Creating Service Accounts for Third-Party Integrations

Last updated: October 30, 2025

Problem Description

  Users need to create service accounts for third-party integrations like OpenMetadata that require API tokens to access Dagster's GraphQL API. Currently, there is no dedicated service account feature, requiring workarounds for secure integration.

Symptoms

  • Need for API tokens for third-party tools without using personal user tokens

  • Requirement for viewer-level permissions to access GraphQL API

  • Uncertainty about user provisioning for service accounts

Root Cause

  Dagster currently does not have a dedicated service account feature, requiring users to create dummy user accounts as a workaround for third-party integrations that need API access.

Solution

  Create a dummy user account with the necessary viewer permissions for your third-party integration.

Step-by-Step Resolution

  1. Create a dummy user account with an appropriate name (e.g., "openmetadata-service" or "integration-user")
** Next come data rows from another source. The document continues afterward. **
(** X4. Whenever the application calls the capability, the keyword
    arguments hold exactly one of the four targets, with a value that is
    none of null, "" and [] (a non-empty list for post_urls); pages,
    page_limit and timeout are integers of at least 1, extra_info and
    youtube_dl booleans, options an object, cookies a string or an
    object; and there is no other keyword: the limit, in particular, is
    never passed on. *)
Theorem capability_call_arguments env r trace kwargs :
  app env = Run r trace ->
  In (EvGetPosts kwargs) trace ->
  (exists field value,
      In field TARGET_FIELDS
      /\ kwargs !! field = Some value
      /\ counts_as_present value
      /\ (field = "post_urls" -> non_empty_list value)
      /\ forall other, In other TARGET_FIELDS -> other <> field ->
           kwargs !! other = None)
  /\ (forall key v, kwargs !! key = Some v -> In key KNOWN_KWARGS)
  /\ (forall key v, In key INT_KEYS -> kwargs !! key = Some v ->
        exists n, v = JInt n /\ 1 <= n)
  /\ (forall key v, In key BOOL_KEYS -> kwargs !! key = Some v ->
        exists b, v = JBool b)
  /\ (forall v, kwargs !! "options" = Some v -> isinstance_dict v = true)
  /\ (forall v, kwargs !! "cookies" = Some v -> isinstance_dict_or_str v = true)
  /\ kwargs !! "limit" = None.
Proof.
  intros Happ Hin.
  destruct (app_trace _ _ _ Happ) as [-> | Hhandle]; [contradiction |].
  destruct (handle_posts_trace _ _ _ Hhandle)
    as [-> | (calls & log & -> & Hcalls & Hlog)]; [contradiction |].
  assert (exists payload field value options,
             _extract_target payload = Ret (field, value)
             /\ _extract_request_kwargs payload = Ret options
             /\ kwargs = <[field := value]> options)
    as (payload & field & value & options & Htarget & Hoptions & ->).
  { destruct Hin as [Hin | Hin]; [discriminate |].
    apply in_app_or in Hin as [Hin | Hin].
    - destruct Hcalls as [-> | (payload & field & value & options & k & Ht & Ho & -> & _)];
        [contradiction |].
      destruct Hin as [[= <-] | Hin]; [eauto 8 |].
      apply in_replicate_next in Hin. discriminate.
    - destruct Hlog as [-> | (e & ->)]; [contradiction |].
      destruct Hin as [Hin | []]. discriminate. }
  destruct (extract_target_ret _ _ _ Htarget) as (Hfield & _ & Hpresent & Hurls).
  pose proof (fun key v => extract_request_kwargs_typed payload options key v Hoptions)
    as Htyped.
  assert (forall key v, (<[field := value]> options) !! key = Some v ->
            key = field \/ (key <> field /\ options !! key = Some v)) as Hlook.
  { intros key v. destruct (String.eqb_spec key field) as [-> | Hne]; [auto |].
    rewrite lookup_insert_ne by congruence. auto. }
  assert (forall key, In key TARGET_FIELDS -> options !! key = None) as Hnone.
  { intros key Hkey. destruct (options !! key) as [v |] eqn:Hv; [| reflexivity].
    exfalso. simpl in Hkey.
    destruct (Htyped _ _ Hv) as [(Hi & _) | [(-> & _) | [(-> & _) | (Hb & _)]]];
      simpl in *; intuition (subst; discriminate). }
  split; [| split; [| split; [| split; [| split; [| split]]]]].
  - exists field, value.
    split; [exact Hfield |]. split; [apply lookup_insert_eq |].
    split; [now apply counts_as_present_iff |]. split; [exact Hurls |].
    intros other Hother Hne. rewrite lookup_insert_ne by congruence. auto.
  - intros key v Hv. unfold KNOWN_KWARGS.
    destruct (Hlook _ _ Hv) as [-> | (_ & Hv')];
      [apply in_or_app; left; exact Hfield |].
    apply in_or_app. right.
    destruct (Htyped _ _ Hv') as [(Hi & _) | [(-> & _) | [(-> & _) | (Hb & _)]]].
    + apply in_or_app. left. exact Hi.
    + apply in_or_app. right. simpl. auto.
    + apply in_or_app. right. simpl. auto.
    + apply in_or_app. right. simpl in Hb |- *. tauto.
  - intros key v Hkey Hv.
    destruct (Hlook _ _ Hv) as [-> | (_ & Hv')].
    { exfalso. simpl in Hkey, Hfield. intuition (subst; discriminate). }
    destruct (Htyped _ _ Hv') as [(_ & Hn) | [(-> & _) | [(-> & _) | (Hb & _)]]];
      [exact Hn | | |]; exfalso; simpl in *; intuition (subst; discriminate).
  - intros key v Hkey Hv.
    destruct (Hlook _ _ Hv) as [-> | (_ & Hv')].
    { exfalso. simpl in Hkey, Hfield. intuition (subst; discriminate). }
    destruct (Htyped _ _ Hv') as [(Hi & _) | [(-> & _) | [(-> & _) | (_ & Hb)]]];
      [| | | exact Hb]; exfalso; simpl in *; intuition (subst; discriminate).
  - intros v Hv.
    destruct (Hlook _ _ Hv) as [<- | (_ & Hv')].
    { exfalso. simpl in Hfield. intuition discriminate. }
    destruct (Htyped _ _ Hv') as [(Hi & _) | [(_ & Ho) | [([=] & _) | (Hb & _)]]];
      [| exact Ho |]; exfalso; simpl in *; intuition discriminate.
  - intros v Hv.
    destruct (Hlook _ _ Hv) as [<- | (_ & Hv')].
    { exfalso. simpl in Hfield. intuition discriminate. }
    destruct (Htyped _ _ Hv') as [(Hi & _) | [([=] & _) | [(_ & Hc) | (Hb & _)]]];
      [| exact Hc |]; exfalso; simpl in *; intuition discriminate.
  - destruct ((<[field := value]> options) !! "limit") as [v |] eqn:Hv;
      [| reflexivity].
    exfalso. destruct (Hlook _ _ Hv) as [<- | (_ & Hv')].
    { simpl in Hfield. intuition discriminate. }
    destruct (Htyped _ _ Hv') as [(Hi & _) | [([=] & _) | [([=] & _) | (Hb & _)]]];
      simpl in *; intuition discriminate.
Qed.

End Calls.

Section Failures.

Context `{!PythonRuntime} `{!Scraper}.

(** ** A source that fails on the way *)


(** ** Every way a request can end *)

Lemma json_response_status st payload :
  status (_json_response st payload) = _status_line st.
Proof. reflexivity. Qed.

(** Every request ends, with a response or with an exception.  The
    status line of a response is one of 200 OK, 204 No Content, 400 Bad
    Request, 401 Unauthorized, 404 Not Found, 415 Unsupported Media Type
    and 502 Bad Gateway, unless the capability raised an [APIError] with
    another code that HTTPStatus has, which is then the status.  An
    exception leaves the application in three cases only: the posts
    collected hold an object [json.dumps] cannot write; the capability
    raised something that is no [Exception]; the capability raised an
    [APIError] whose code is no member of HTTPStatus. *)
Lemma app_responds_or_escapes env :
  exists r trace,
    app env = Run r trace
    /\ match r with
       | Ret answer =>
           In (status answer) STATUS_LINES
           \/ exists status_code detail st,
                from_capability (APIError status_code detail)
                /\ HTTPStatus.of_value status_code = Some st
                /\ status answer = _status_line st
       | Raise e =>
           (exists posts,
               load_and_collect env = Run (Ret posts) trace
               /\ to_json_list posts = Raise e)
           \/ (from_capability e
               /\ exists class_name message, e = BaseException class_name message)
           \/ (exists status_code detail,
                 from_capability (APIError status_code detail)
                 /\ HTTPStatus.of_value status_code = None
                 /\ e = OtherException "ValueError"
                          (py_str_int status_code ++ " is not a valid HTTPStatus"))
       end.
Proof.
  match goal with
  | |- exists r trace, _ /\ @?P r trace => set (ends := P)
  end.
  assert (forall st payload trace,
             In (_status_line st) STATUS_LINES ->
             ends (Ret (_json_response st payload)) trace) as Hanswer.
  { intros st payload trace Hin. left. exact Hin. }
  assert (exists r trace, _handle_posts env = Run r trace /\ ends r trace)
    as Hhandle.
  { destruct (_is_json (CONTENT_TYPE env)) eqn:Hjson.
    2: { unfold _handle_posts. rewrite Hjson.
         eexists _, _. split; [reflexivity |]. apply Hanswer. simpl. tauto. }
    destruct (load_and_collect env) as [[posts | e] trace |] eqn:Hbody.
    - rewrite (handle_posts_returns _ _ _ Hjson Hbody).
      destruct (to_json_list posts) as [written | e] eqn:Hwritten.
      + eexists _, _. split; [reflexivity |]. apply Hanswer. simpl. tauto.
      + eexists _, _. split; [reflexivity |]. left. eauto.
    - rewrite (handle_posts_raises _ _ _ Hjson Hbody).
      destruct (load_and_collect_raises _ _ _ Hbody)
        as [(detail & ->) | [(class_name & message & ->) | Hfrom]].
      + eexists _, _. split; [reflexivity |]. apply Hanswer. simpl. tauto.
      + eexists _, _. split; [reflexivity |]. apply Hanswer. simpl. tauto.
      + destruct e as [status_code detail | message | class_name message
                      | class_name message]; simpl.
        * destruct (HTTPStatus.of_value status_code) as [st |] eqn:Hst.
          -- eexists _, _. split; [reflexivity |]. right.
             exists status_code, detail, st. auto.
          -- eexists _, _. split; [reflexivity |]. right. right.
             exists status_code, detail. auto.
        * eexists _, _. split; [reflexivity |]. apply Hanswer. simpl. tauto.
        * eexists _, _. split; [reflexivity |]. apply Hanswer. simpl. tauto.
        * eexists _, _. split; [reflexivity |]. right. left. eauto.
    - exfalso. unfold load_and_collect in Hbody.
      rewrite load_json_body_eq in Hbody.
      match type of Hbody with
      | Run ?r0 _ ≫= _ = _ => destruct r0 as [payload | e]
      end; [| discriminate].
      rewrite run_ret_bind in Hbody.
      pose proof (collect_posts_terminates payload) as Hfin.
      destruct (_collect_posts payload); [discriminate | contradiction]. }
  unfold app.
  repeat match goal with
         | |- exists _ _, (if ?c then _ else _) = _ /\ _ => destruct c
         end;
    try exact Hhandle;
    (eexists _, _; split; [reflexivity |]; left; simpl; tauto).
Qed.

(** The posts a collection returns were produced by an iterator of the
    capability. *)
Lemma load_and_collect_yielded env posts trace :
  load_and_collect env = Run (Ret posts) trace ->
  exists it it', yields it posts it'.
Proof.
  unfold load_and_collect.
  destruct (_load_json_body env) as [[payload | e] read |]; [| discriminate ..].
  rewrite run_ret_bind.
  destruct (collect_posts_cases payload)
    as [(e & -> & _) | (field & value & kwargs & limit & _ & _ & _ & _ & ->)];
    [discriminate |].
  unfold collect_with.
  destruct (get_posts (<[field := value]> kwargs)) as [it | e]; [| discriminate].
  destruct (for_post_in (S (Z.to_nat limit)) limit it []) as [r loop |] eqn:Hloop;
    [| discriminate].
  intros [= -> _].
  destruct (for_post_in_run _ _ _ _ _ _ Hloop)
    as (k & new & it' & _ & _ & Hyields & -> & _).
  exists it, it'. exact Hyields.
Qed.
  2. Assign viewer-level permissions to this account

  3. If SSO is enabled, add this user to your Identity Provider (IdP) as email/password login is not available with SSO

  4. Generate an API token for this user account

  5. Use this token in your third-party integration configuration

Alternative Solutions (if applicable)

  If SSO is not enabled, you can create the dummy user manually and have them login via email and password without adding to your IdP.

Prevention

  Monitor for updates on the dedicated service account feature request, which will provide a more secure and purpose-built solution for this use case.